Mifsud, who is not named in the court filing but has been named in news reports, introduced Papadopoulos to a Russian woman and a Russian national connected to the Russian Ministry of Foreign Affairs. Papadopoulos then communicated with the three over a period of months and discussed setting up a meeting between Russian officials and the Trump campaign.
Papadopoulos lied to investigators “on at least a dozen occasions,” falsely saying he communicated with Mifsud before he joined the Trump campaign. After he hired a lawyer and met with investigator again in February 2017, Papadoplous still did not correct his false statements. Instead, he deactivated his Facebook account where he had communicated with the professor and Russian national and bought a new phone.

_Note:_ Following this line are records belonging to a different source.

Lemma validationLoop_error (updated : bool) (validationDir : string)
    (methods : list (string * ValidationMethod)) :
  forall (w : World) (err : error) (w' : World),
    validationLoop X updated validationDir methods w = Ret (Some err) w' ->
    filesystemError err /\ endsInFsFailure w'.
Proof.
  induction methods as [|[method v] rest IH]; intros w err w' Hrun.
  - discriminate Hrun.
  - cbn [validationLoop] in Hrun.
    unfold os_MkdirAll, os_WriteFile in Hrun. run_monad.
    destruct (0 <? List.length (FileValidationContent v))%nat.
    + destruct updated;
        cbn [addLog addEffect setDirs setFiles w_trace] in Hrun;
        match type of Hrun with
        | context [x_MkdirAllErr X ?tr ?p] =>
            destruct (x_MkdirAllErr X tr p) as [e1|]
        end;
        try (injection Hrun as <- <-;
             split; [eexists; left; reflexivity|];
             eexists _, _; split; [reflexivity | exact I]);
        cbn [addLog addEffect setDirs setFiles w_trace] in Hrun;
        match type of Hrun with
        | context [x_WriteFileErr X ?tr ?p] =>
            destruct (x_WriteFileErr X tr p) as [e2|]
        end;
        try (injection Hrun as <- <-;
             split; [eexists; right; reflexivity|];
             eexists _, _; split; [reflexivity | exact I]);
        eapply IH; exact Hrun.
    + eapply IH; exact Hrun.
Qed.

Lemma writeValidationFiles_error (updated : bool) (validationDir : string)
    (details : CertificateObject) (w : World) (err : error) (w' : World) :
  writeValidationFiles X updated validationDir details w
  = Ret (Some err) w' ->
  filesystemError err /\ endsInFsFailure w'.
Proof.
  unfold writeValidationFiles. intros Hrun.
  destruct (Validation details) as [[[methods|]]|];
    run_monad; try discriminate Hrun.
  eapply validationLoop_error. exact Hrun.
Qed.

Lemma ValidateCertificate_fs_failure (certID validationDir : string)
    (w : World) (err : error) (w' : World) :
  ValidateCertificate X certID validationDir w = Ret (Some err) w' ->
  filesystemError err ->
  endsInFsFailure w'.
Proof.
  unfold ValidateCertificate, api_GetCertificate, api_VerifyIdentifiers.
  run_monad. intros Hrun Hfs.
  destruct (x_GetCertificate X _ certID) as [d|e].
  2:{ injection Hrun as <- <-. destruct Hfs as [inner [H|H]];
      discriminate H. }
  match type of Hrun with
  | context [writeValidationFiles X false validationDir d ?w0] =>
      destruct (writeValidationFiles X false validationDir d w0)
        as [[err1|] w1|w1] eqn:Hfirst
  end; try discriminate Hrun.
  { injection Hrun as <- <-.
    eapply writeValidationFiles_error. exact Hfirst. }
  cbn [addLog addEffect w_trace] in Hrun.
  destruct (x_VerifyIdentifiers X _ certID);
    cbn [addLog addEffect w_trace] in Hrun;
    (destruct (x_GetCertificate X _ certID) as [d2|e2];
     [|injection Hrun as <- <-; destruct Hfs as [inner [H|H]];
       discriminate H]);
    match type of Hrun with
    | context [writeValidationFiles X true validationDir d2 ?w0] =>
        destruct (writeValidationFiles X true validationDir d2 w0)
          as [[err2|] w2|w2] eqn:Hsecond
    end; try discriminate Hrun;
    injection Hrun as <- <-;
    eapply writeValidationFiles_error; exact Hsecond.
Qed.

Lemma validationLoop_mkdir_fails (updated : bool)
    (validationDir method : string) (v : ValidationMethod)
    (rest : list (string * ValidationMethod)) (w : World) (e : error) :
  let path := validationPath validationDir v in
  let dir := filepath.Dir path in
  FileValidationContent v <> [] ->
  x_MkdirAllErr X (w_trace w) dir = Some e ->
  exists w1 : World,
    validationLoop X updated validationDir ((method, v) :: rest) w =
    Ret (Some (ErrWrap "failed to create validation directory" e)) w1
    /\ w_trace w1 = EMkdirAll dir mode_0755 false :: w_trace w
    /\ sameStore w w1.
Proof.
  intros path dir Hne Hmk. subst path dir. unfold validationPath in *.
  cbn [validationLoop].
  destruct (FileValidationContent v) as [|t ts] eqn:Htokens;
    [contradiction|].
  rewrite <- Htokens.
  assert (Hlen : (0 <? List.length (FileValidationContent v))%nat = true)
    by (rewrite Htokens; reflexivity).
  rewrite Hlen. unfold os_MkdirAll. run_monad.
  destruct updated; cbn [addLog addEffect w_trace]; rewrite Hmk;
    (eexists; split; [reflexivity|]; split; [reflexivity|]);
    repeat split.
Qed.

Lemma validationLoop_write_fails (updated : bool)
    (validationDir method : string) (v : ValidationMethod)
    (rest : list (string * ValidationMethod)) (w : World) (e : error) :
  let path := validationPath validationDir v in
  let dir := filepath.Dir path in
  FileValidationContent v <> [] ->
  x_MkdirAllErr X (w_trace w) dir = None ->
  x_WriteFileErr X (EMkdirAll dir mode_0755 true :: w_trace w) path
  = Some e ->
  exists w1 : World,
    validationLoop X updated validationDir ((method, v) :: rest) w =
    Ret (Some (ErrWrap "failed to write validation file" e)) w1
    /\ w_trace w1 =
       EWriteFile path mode_0644 false :: EMkdirAll dir mode_0755 true
         :: w_trace w.
Proof.
  intros path dir Hne Hmk Hwr. subst path dir. unfold validationPath in *.
  cbn [validationLoop].
  destruct (FileValidationContent v) as [|t ts] eqn:Htokens;
    [contradiction|].
  rewrite <- Htokens.
  assert (Hlen : (0 <? List.length (FileValidationContent v))%nat = true)
    by (rewrite Htokens; reflexivity).
  rewrite Hlen. unfold os_MkdirAll, os_WriteFile. run_monad.
  destruct updated; cbn [addLog addEffect setDirs w_trace]; rewrite Hmk;
    cbn [addLog addEffect setDirs w_trace]; rewrite Hwr;
    (eexists; split; [reflexivity|]; reflexivity).
Qed.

“The defendant’s lies also hindered the government’s ability to discover who else may have known or been told about the Russians possessing “dirt” on Clinton,” the filing says. “Had the defendant told the FBI the truth when he was interviewed in January 2017, the FBI could have quickly taken numerous investigative steps to help determine, for example, how and where the Professor obtained the information, why the Professor provided the information to the defendant, and what the defendant did with the information after receiving it.”
Months after Papadopoulos was told the Russians had thousands of emails pertaining to Clinton, WikiLeaks released emails stolen from Hillary Clinton’s campaign chairman John Podesta and other Democratic officials during the campaign. An indictment from Mueller alleges Russia stole thousands of emails and passed them along to WikiLeaks, who trickled out their release in the weeks leading up to Election Day.